Il ritorno di Iside

22 AGO 20
Immagine di Il ritorno di Iside
Sul Foglio non mancano di certo quei deliziosi segnali talvolta ideatori e precursori talaltra acute previsioni di quel che accade nel centro destra italiano. E dai recenti articoli, ne deduco, che il dibattito, e anche hyde park corner lo dimostra, è vivace così come quel mai assopito forte desiderio di un vincente progetto politico. Indubbiamente lo scenario è inedito, il clima politico così come le condizioni del Paese mutate.
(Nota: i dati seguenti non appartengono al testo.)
(** * web-index: inverted-index construction

    A shallow embedding of the index builders of the repository
    ([index/non_pos_index.py], [index/pos_index.py]) and of the crawling
    tokenizer ([index/abs_index.py]), with the properties of the
    specification stated over it.

    Python values are modelled as follows.
    - [str] is a list of Unicode code points ([N]).
    - [dict] (and [defaultdict]) is an association list in insertion
      order: assignment to a present key updates the binding in place, a
      new key goes to the end.
    - a method of an object is a function from the object's state to an
      outcome (an exception or a value) and the state it leaves behind.
    - [int] counters and document identifiers are [nat]; the float
      produced by [/] is a rational. *)

From Stdlib Require Import String Ascii.
From Stdlib Require Import List Arith NArith ZArith QArith Lia Bool Sorted.
Import ListNotations.

#[local] Open Scope nat_scope.
#[local] Open Scope list_scope.

(** ** Python strings *)

Definition char := N.
Definition pystr := list char.

(** An ASCII literal as a Python string. *)
Definition py (s : string) : pystr :=
  map N_of_ascii (list_ascii_of_string s).

Class EqDec (A : Type) := eq_dec : forall a b : A, {a = b} + {a <> b}.

#[global] Instance nat_EqDec : EqDec nat := Nat.eq_dec.
#[global] Instance char_EqDec : EqDec char := N.eq_dec.
#[global] Instance list_EqDec {A} `{EqDec A} : EqDec (list A) := list_eq_dec eq_dec.

Definition eqb {A} `{EqDec A} (a b : A) : bool :=
  if eq_dec a b then true else false.

(** The Unicode tables behind [str.lower], [str.isdigit], [str.split] and
    the regular-expression engine are not part of the repository: they are
    taken as an interface.  [str_lower] is a function on whole strings
    (lowercasing may change the length and looks at the context). *)
Class Unicode := {
  str_lower : pystr -> pystr;
  is_word : char -> bool;
  is_digit : char -> bool;
  is_space : char -> bool;
  ci_keep_ext : char -> bool;
  str_lower_nil : str_lower [] = []
}.

(** ** Insertion-ordered dictionaries *)

Module Dict.
Section Defs.
Context {K V : Type} `{EqDec K}.

Definition t := list (K * V).

Definition empty : t := [].

(** [d.get(k)] *)
Fixpoint get (d : t) (k : K) : option V :=
  match d with
  | [] => None
  | (k', v) :: d' => if eq_dec k' k then Some v else get d' k
  end.

(** [k in d] *)
Definition mem (d : t) (k : K) : bool :=
  match get d k with Some _ => true | None => false end.

(** [d[k] = v] *)
Fixpoint set (d : t) (k : K) (v : V) : t :=
  match d with
  | [] => [(k, v)]
  | (k', v') :: d' =>
      if eq_dec k' k then (k', v) :: d' else (k', v') :: set d' k v
  end.

(** [list(d.keys())] *)
Definition keys (d : t) : list K := map fst d.

(** A Python dict never holds a key twice. *)
Definition wf (d : t) : Prop := NoDup (keys d).

End Defs.
#[global] Arguments t : clear implicits.
End Dict.

(** ** Exceptions and stateful computations *)

Inductive exn : Type :=
| KeyError (key : pystr)
| ZeroDivisionError.

(** A computation on an object of state [S]: the outcome and the state
    left behind (a raised exception does not roll back earlier writes). *)
Definition M (S A : Type) : Type := S -> (exn + A) * S.

Definition ret {S A} (a : A) : M S A := fun s => (inr a, s).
Ed ogni antecedente patto, nobile o meno che sia stato, alla fine, ossequia quel principio sintetizzato nella clausola “rebus sic stantibus”. Se posso aggiungere la mia, una cosa mi viene in mente, come condizione preliminare in questo difficile contesto. Riprendendo metaforicamente alcune affascinanti pagine della mitologia egizia e attribuendoli, con un po’ di fantasia, una declinazione politica, penso che occorra nel nuovo inizio della compagine del centro destra una nuova Iside che con quella sua caparbia fragilità seppe ritrovare tutti i pezzi dispersi di Osiride, riportandolo in vita. In questo caso si parla di idee e persone e del ritrovare armonia nel voler stare insieme. In fondo, forse, parlo di quel binomio indissolubile all’unità ed ad una leadership che Berlusconi è riuscito a testimoniare negli anni e a segnalare a tutti, financo in un suo drammatico momento personale e politico, dando la fiducia al Governo Letta. Ancora una volta chapeau, e magari ripartire da questo, no?